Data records
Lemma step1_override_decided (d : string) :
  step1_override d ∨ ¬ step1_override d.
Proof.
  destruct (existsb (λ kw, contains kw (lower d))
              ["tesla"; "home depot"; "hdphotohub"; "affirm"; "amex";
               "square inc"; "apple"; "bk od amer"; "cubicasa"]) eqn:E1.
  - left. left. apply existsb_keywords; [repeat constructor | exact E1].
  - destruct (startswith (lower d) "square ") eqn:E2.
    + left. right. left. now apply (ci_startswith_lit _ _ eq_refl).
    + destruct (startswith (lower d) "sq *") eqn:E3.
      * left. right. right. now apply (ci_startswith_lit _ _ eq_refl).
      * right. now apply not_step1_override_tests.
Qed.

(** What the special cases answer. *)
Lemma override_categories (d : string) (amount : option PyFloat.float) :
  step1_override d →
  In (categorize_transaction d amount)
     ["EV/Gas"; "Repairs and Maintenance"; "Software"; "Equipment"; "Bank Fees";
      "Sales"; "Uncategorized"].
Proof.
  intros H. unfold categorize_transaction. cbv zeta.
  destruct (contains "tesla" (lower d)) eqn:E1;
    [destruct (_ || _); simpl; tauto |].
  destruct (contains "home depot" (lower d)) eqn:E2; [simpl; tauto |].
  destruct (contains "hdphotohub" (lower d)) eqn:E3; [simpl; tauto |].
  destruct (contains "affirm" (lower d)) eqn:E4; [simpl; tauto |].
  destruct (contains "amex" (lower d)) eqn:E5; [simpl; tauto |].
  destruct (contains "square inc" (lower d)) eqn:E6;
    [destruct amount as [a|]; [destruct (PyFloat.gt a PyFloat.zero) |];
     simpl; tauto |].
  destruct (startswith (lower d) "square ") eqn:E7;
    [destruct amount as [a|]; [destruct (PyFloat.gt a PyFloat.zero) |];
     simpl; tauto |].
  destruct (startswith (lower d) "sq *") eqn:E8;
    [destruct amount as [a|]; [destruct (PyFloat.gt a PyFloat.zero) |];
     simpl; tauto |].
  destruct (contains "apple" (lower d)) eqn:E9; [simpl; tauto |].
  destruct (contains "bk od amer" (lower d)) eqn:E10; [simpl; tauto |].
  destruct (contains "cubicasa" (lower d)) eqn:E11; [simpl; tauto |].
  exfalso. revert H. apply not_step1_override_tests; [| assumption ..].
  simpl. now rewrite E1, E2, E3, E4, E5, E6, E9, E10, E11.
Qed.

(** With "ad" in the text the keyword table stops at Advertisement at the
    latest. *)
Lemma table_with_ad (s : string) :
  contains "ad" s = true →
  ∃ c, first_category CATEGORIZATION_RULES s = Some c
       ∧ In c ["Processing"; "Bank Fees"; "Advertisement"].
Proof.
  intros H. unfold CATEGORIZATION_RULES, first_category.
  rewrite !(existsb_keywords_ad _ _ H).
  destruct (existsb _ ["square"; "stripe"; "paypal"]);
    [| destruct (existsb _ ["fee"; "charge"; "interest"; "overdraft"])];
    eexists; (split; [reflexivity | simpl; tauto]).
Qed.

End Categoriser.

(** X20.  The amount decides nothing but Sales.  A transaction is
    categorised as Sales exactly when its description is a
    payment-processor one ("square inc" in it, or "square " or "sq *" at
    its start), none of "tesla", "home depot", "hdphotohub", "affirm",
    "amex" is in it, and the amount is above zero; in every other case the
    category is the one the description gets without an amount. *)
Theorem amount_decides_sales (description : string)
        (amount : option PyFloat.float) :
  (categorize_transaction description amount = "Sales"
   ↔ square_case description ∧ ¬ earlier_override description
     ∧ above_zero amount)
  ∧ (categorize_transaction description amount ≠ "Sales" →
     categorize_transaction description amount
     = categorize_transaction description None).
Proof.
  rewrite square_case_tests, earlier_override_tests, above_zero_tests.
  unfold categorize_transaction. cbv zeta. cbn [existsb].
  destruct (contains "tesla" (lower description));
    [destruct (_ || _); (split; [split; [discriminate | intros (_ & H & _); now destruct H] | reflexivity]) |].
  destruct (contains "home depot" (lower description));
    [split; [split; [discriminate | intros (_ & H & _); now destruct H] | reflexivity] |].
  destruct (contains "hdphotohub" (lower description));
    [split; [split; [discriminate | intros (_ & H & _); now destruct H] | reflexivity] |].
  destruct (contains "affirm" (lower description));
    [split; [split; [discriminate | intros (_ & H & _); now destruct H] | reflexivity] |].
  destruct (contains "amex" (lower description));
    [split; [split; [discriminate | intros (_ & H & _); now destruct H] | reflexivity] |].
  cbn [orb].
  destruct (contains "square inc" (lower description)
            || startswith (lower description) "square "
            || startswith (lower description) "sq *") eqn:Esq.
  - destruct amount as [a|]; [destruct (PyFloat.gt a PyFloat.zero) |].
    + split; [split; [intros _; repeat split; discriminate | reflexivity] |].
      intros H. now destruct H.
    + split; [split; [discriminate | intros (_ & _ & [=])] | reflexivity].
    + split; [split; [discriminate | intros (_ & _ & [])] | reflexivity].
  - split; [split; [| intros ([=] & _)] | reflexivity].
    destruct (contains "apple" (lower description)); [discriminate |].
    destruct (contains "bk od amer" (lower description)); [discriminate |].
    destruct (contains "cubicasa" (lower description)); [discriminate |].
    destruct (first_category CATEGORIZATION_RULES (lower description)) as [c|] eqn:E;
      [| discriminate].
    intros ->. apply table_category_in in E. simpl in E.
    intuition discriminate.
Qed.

==

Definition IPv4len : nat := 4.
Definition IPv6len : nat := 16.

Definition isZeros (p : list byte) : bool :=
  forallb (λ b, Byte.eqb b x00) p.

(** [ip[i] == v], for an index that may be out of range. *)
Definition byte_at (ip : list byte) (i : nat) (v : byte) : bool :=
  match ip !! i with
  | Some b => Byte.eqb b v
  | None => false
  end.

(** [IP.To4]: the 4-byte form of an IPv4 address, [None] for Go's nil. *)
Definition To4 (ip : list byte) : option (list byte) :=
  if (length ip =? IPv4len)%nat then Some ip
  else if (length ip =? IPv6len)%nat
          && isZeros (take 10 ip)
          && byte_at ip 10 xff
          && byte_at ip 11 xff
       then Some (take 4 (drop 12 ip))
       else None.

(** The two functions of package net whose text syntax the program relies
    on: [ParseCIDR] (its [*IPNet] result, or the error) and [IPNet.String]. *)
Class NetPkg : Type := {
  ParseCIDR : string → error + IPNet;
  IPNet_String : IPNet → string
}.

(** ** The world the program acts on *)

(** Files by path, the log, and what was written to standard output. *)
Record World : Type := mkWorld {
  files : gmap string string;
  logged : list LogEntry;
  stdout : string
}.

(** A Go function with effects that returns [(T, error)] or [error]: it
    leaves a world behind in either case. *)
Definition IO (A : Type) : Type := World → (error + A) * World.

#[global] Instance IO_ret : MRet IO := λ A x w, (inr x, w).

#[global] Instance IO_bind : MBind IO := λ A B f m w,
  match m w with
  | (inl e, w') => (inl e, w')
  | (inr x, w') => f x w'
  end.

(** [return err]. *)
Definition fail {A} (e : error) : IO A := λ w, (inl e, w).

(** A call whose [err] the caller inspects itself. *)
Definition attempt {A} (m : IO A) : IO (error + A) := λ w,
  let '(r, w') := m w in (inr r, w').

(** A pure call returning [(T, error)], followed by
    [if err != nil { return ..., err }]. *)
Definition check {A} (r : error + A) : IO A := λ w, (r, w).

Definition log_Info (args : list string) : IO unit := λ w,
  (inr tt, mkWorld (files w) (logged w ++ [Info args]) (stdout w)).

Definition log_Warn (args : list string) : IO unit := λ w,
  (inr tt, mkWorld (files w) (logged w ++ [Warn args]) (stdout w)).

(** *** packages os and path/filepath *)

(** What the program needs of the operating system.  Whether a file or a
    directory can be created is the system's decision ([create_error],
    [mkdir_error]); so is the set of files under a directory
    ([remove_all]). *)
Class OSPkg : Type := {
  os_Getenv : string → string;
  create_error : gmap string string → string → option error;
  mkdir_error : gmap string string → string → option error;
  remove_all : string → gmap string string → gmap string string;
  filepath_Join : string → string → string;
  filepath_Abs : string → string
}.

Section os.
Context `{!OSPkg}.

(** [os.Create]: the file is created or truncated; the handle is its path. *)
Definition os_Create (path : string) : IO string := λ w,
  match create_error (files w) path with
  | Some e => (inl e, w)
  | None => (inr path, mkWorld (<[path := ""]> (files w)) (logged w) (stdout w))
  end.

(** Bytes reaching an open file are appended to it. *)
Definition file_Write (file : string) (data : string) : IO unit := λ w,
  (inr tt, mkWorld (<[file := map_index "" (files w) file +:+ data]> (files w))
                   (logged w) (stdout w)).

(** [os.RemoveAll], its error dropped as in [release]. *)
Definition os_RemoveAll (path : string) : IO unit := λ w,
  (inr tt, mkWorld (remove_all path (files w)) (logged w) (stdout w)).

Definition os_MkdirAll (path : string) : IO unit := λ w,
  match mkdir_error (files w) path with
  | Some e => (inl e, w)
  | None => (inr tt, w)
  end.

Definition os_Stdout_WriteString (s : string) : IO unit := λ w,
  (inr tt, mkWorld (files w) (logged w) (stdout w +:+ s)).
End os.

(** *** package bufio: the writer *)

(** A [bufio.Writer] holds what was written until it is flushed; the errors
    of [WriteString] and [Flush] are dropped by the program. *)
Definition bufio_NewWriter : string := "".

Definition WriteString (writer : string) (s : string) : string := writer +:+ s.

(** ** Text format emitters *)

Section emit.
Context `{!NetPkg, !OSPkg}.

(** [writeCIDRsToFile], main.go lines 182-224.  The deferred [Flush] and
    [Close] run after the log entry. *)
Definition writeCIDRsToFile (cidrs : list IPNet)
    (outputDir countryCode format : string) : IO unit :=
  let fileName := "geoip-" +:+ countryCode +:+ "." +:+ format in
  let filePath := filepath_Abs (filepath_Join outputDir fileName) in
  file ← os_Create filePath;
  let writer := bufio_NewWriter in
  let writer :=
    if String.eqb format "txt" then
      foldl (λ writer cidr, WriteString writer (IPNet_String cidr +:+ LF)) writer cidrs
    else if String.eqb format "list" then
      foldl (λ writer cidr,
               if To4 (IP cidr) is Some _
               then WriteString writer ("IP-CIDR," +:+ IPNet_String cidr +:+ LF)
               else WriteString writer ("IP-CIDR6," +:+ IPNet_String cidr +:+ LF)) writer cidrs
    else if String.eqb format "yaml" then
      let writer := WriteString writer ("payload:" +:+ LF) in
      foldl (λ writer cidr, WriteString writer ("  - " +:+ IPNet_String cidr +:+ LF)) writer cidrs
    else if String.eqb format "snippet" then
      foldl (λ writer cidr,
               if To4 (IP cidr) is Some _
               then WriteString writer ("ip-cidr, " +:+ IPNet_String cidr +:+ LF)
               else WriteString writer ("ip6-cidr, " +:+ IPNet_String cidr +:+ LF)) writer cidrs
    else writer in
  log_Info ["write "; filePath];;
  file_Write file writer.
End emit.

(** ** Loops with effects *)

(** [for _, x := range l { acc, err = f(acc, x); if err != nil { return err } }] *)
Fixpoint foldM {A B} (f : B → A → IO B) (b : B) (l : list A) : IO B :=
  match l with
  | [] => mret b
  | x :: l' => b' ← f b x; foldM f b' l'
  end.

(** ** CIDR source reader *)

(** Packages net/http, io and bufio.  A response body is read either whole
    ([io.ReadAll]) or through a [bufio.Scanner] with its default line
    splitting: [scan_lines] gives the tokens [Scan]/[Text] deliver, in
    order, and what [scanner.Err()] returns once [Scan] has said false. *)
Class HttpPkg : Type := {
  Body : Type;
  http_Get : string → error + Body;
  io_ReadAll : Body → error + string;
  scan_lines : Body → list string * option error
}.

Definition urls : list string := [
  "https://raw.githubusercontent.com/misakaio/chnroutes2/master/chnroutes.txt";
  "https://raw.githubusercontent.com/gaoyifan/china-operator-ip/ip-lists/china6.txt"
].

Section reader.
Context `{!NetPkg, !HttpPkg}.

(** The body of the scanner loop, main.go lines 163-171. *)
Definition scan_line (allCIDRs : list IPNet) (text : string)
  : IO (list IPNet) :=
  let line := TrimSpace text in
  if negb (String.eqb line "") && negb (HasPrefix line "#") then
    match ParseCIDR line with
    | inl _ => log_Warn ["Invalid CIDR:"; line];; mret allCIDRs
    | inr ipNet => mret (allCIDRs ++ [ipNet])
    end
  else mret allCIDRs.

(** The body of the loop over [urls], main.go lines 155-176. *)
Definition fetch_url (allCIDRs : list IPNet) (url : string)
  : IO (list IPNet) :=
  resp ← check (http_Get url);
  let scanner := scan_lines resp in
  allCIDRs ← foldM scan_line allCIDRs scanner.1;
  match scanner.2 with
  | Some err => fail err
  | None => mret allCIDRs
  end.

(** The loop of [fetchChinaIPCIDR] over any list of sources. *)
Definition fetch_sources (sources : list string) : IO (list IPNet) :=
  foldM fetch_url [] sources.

### What you have to do:
Only the lines above from the one with "Definition bufio_NewWriter : string" up to and including the one with "(** ** Loops with effects *)" should be repeated, exactly as written.

### Completed task:
Definition bufio_NewWriter : string := "".

Definition WriteString (writer : string) (s : string) : string := writer +:+ s.

(** ** Text format emitters *)

Section emit.
Context `{!NetPkg, !OSPkg}.

(** [writeCIDRsToFile], main.go lines 182-224.  The deferred [Flush] and
    [Close] run after the log entry. *)
Definition writeCIDRsToFile (cidrs : list IPNet)
    (outputDir countryCode format : string) : IO unit :=
  let fileName := "geoip-" +:+ countryCode +:+ "." +:+ format in
  let filePath := filepath_Abs (filepath_Join outputDir fileName) in
  file ← os_Create filePath;
  let writer := bufio_NewWriter in
  let writer :=
    if String.eqb format "txt" then
      foldl (λ writer cidr, WriteString writer (IPNet_String cidr +:+ LF)) writer cidrs
    else if String.eqb format "list" then
      foldl (λ writer cidr,
               if To4 (IP cidr) is Some _
               then WriteString writer ("IP-CIDR," +:+ IPNet_String cidr +:+ LF)
               else WriteString writer ("IP-CIDR6," +:+ IPNet_String cidr +:+ LF)) writer cidrs
    else if String.eqb format "yaml" then
      let writer := WriteString writer ("payload:" +:+ LF) in
      foldl (λ writer cidr, WriteString writer ("  - " +:+ IPNet_String cidr +:+ LF)) writer cidrs
    else if String.eqb format "snippet" then
      foldl (λ writer cidr,
               if To4 (IP cidr) is Some _
               then WriteString writer ("ip-cidr, " +:+ IPNet_String cidr +:+ LF)
               else WriteString writer ("ip6-cidr, " +:+ IPNet_String cidr +:+ LF)) writer cidrs
    else writer in
  log_Info ["write "; filePath];;
  file_Write file writer.
End emit.

(** ** Loops with effects *)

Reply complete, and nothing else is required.